(** [create_key_findings(title, abstract, max_words)]; [abstract] is not read. *)
Definition create_key_findings (title : string) (abstract : string) (max_words : Z) : string :=
  let words := Py.split (Py.replace_char ":" " " title) in
  let filtered :=
    List.filter
      (fun w =>
         negb (in_skip (Py.lower w))
         || (length (List.filter (fun x => negb (in_skip (Py.lower x))) words) <? 10)%nat)
      words in
  let key_words := Py.slice_to max_words filtered in
  Py.join " " key_words.

(** [extract_last_author_name(authors_string)] *)
Definition extract_last_author_name (authors_string : string) : string :=
  if negb (Py.truthy authors_string) then EmptyString
  else
    let authors := map Py.strip (Py.split_on "," authors_string) in
    match last authors with
    | None => EmptyString
    | Some last_author =>
        match Py.split last_author with
        | [] => EmptyString
        | first :: _ => first
        end
    end.

(* ================================================================== *)
(** * Relevance filter and classifier *)
(* ================================================================== *)

Definition SETBP1_KEYWORDS : list string :=
  ["setbp1"; "schinzel-giedion"; "schinzel giedion"; "sgd"; "set binding protein 1"].

(** [any(kw in text for kw in kws)] *)
Definition any_in (kws : list string) (text : string) : bool :=
  existsb (fun kw => Py.contains kw text) kws.

(** [_is_setbp1_relevant(title, abstract)] *)
Definition _is_setbp1_relevant (title abstract : string) : bool :=
  let text := Py.lower (title +:+ " " +:+ abstract) in
  any_in SETBP1_KEYWORDS text.

(** The dictionary of five lists that [categorize_papers] returns. *)
Record categories := Categories {
  mechanism : list paper;
  therapeutics : list paper;
  models : list paper;
  dataset : list paper;
  other : list paper
}.

Definition mechanism_terms : list string :=
  ["mechanism"; "pathway"; "signaling"; "function"; "structure"].
Definition therapeutics_terms : list string :=
  ["drug"; "therapeutic"; "treatment"; "inhibitor"; "trial"].
Definition models_terms : list string :=
  ["mouse"; "mice"; "rat"; "model"; "crispr"; "cell"; "in vitro"].
Definition dataset_terms : list string :=
  ["cohort"; "registry"; "dataset"; "population"].

(** One turn of the loop of [categorize_papers]: the if/elif chain appends the
    paper to one list. *)
Definition categorize_step (cats : categories) (p : paper) : categories :=
  let title_lower := Py.lower (title p) in
  if any_in mechanism_terms title_lower then
    {| mechanism := mechanism cats ++ [p]; therapeutics := therapeutics cats;
       models := models cats; dataset := dataset cats; other := other cats |}
  else if any_in therapeutics_terms title_lower then
    {| mechanism := mechanism cats; therapeutics := therapeutics cats ++ [p];
       models := models cats; dataset := dataset cats; other := other cats |}
  else if any_in models_terms title_lower then
    {| mechanism := mechanism cats; therapeutics := therapeutics cats;
       models := models cats ++ [p]; dataset := dataset cats; other := other cats |}
  else if any_in dataset_terms title_lower then
    {| mechanism := mechanism cats; therapeutics := therapeutics cats;
       models := models cats; dataset := dataset cats ++ [p]; other := other cats |}
  else
    {| mechanism := mechanism cats; therapeutics := therapeutics cats;
       models := models cats; dataset := dataset cats; other := other cats ++ [p] |}.

Definition empty_categories : categories :=
  {| mechanism := []; therapeutics := []; models := []; dataset := []; other := [] |}.

(** [categorize_papers(papers)] *)
Definition categorize_papers (papers : list paper) : categories :=
  fold_left categorize_step papers empty_categories.

(** The specification's reading of the classifier: whether a title holds a
    term of a trigger set, without regard to case; then the five tests in
    their order of priority. *)
Definition hits (terms : list string) (p : paper) : bool :=
  existsb (fun w => Py.contains w (Py.lower (title p))) terms.

Definition is_mechanism (p : paper) : bool := hits mechanism_terms p.
Definition is_therapeutics (p : paper) : bool :=
  negb (hits mechanism_terms p) && hits therapeutics_terms p.
Definition is_models (p : paper) : bool :=
  negb (hits mechanism_terms p) && negb (hits therapeutics_terms p)
  && hits models_terms p.
Definition is_dataset (p : paper) : bool :=
  negb (hits mechanism_terms p) && negb (hits therapeutics_terms p)
  && negb (hits models_terms p) && hits dataset_terms p.
Definition is_other (p : paper) : bool :=
  negb (hits mechanism_terms p) && negb (hits therapeutics_terms p)
  && negb (hits models_terms p) && negb (hits dataset_terms p).

(* ================================================================== *)
(** * Report links *)
(* ================================================================== *)

(** [_paper_link(paper)] *)
Definition _paper_link (p : paper) : string :=
  if Py.truthy (doi p) then "https://doi.org/" +:+ doi p
  else if Py.truthy (pmid p) then "https://pubmed.ncbi.nlm.nih.gov/" +:+ pmid p +:+ "/"
  else EmptyString.

(** The markup [<link href="HREF" color="blue">TEXT</link>] of the document
    renderer. *)
Definition link_markup (href text : string) : string :=
  "<link href=" +:+ Py.dquote +:+ href +:+ Py.dquote
  +:+ " color=" +:+ Py.dquote +:+ "blue" +:+ Py.dquote +:+ ">"
  +:+ text +:+ "</link>".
+ + + + + + +
About this task >> The required answer is each line of the data in which the word "dquote" appears.

Exercise solution >>
  "<link href=" +:+ Py.dquote +:+ href +:+ Py.dquote
  +:+ " color=" +:+ Py.dquote +:+ "blue" +:+ Py.dquote +:+ ">"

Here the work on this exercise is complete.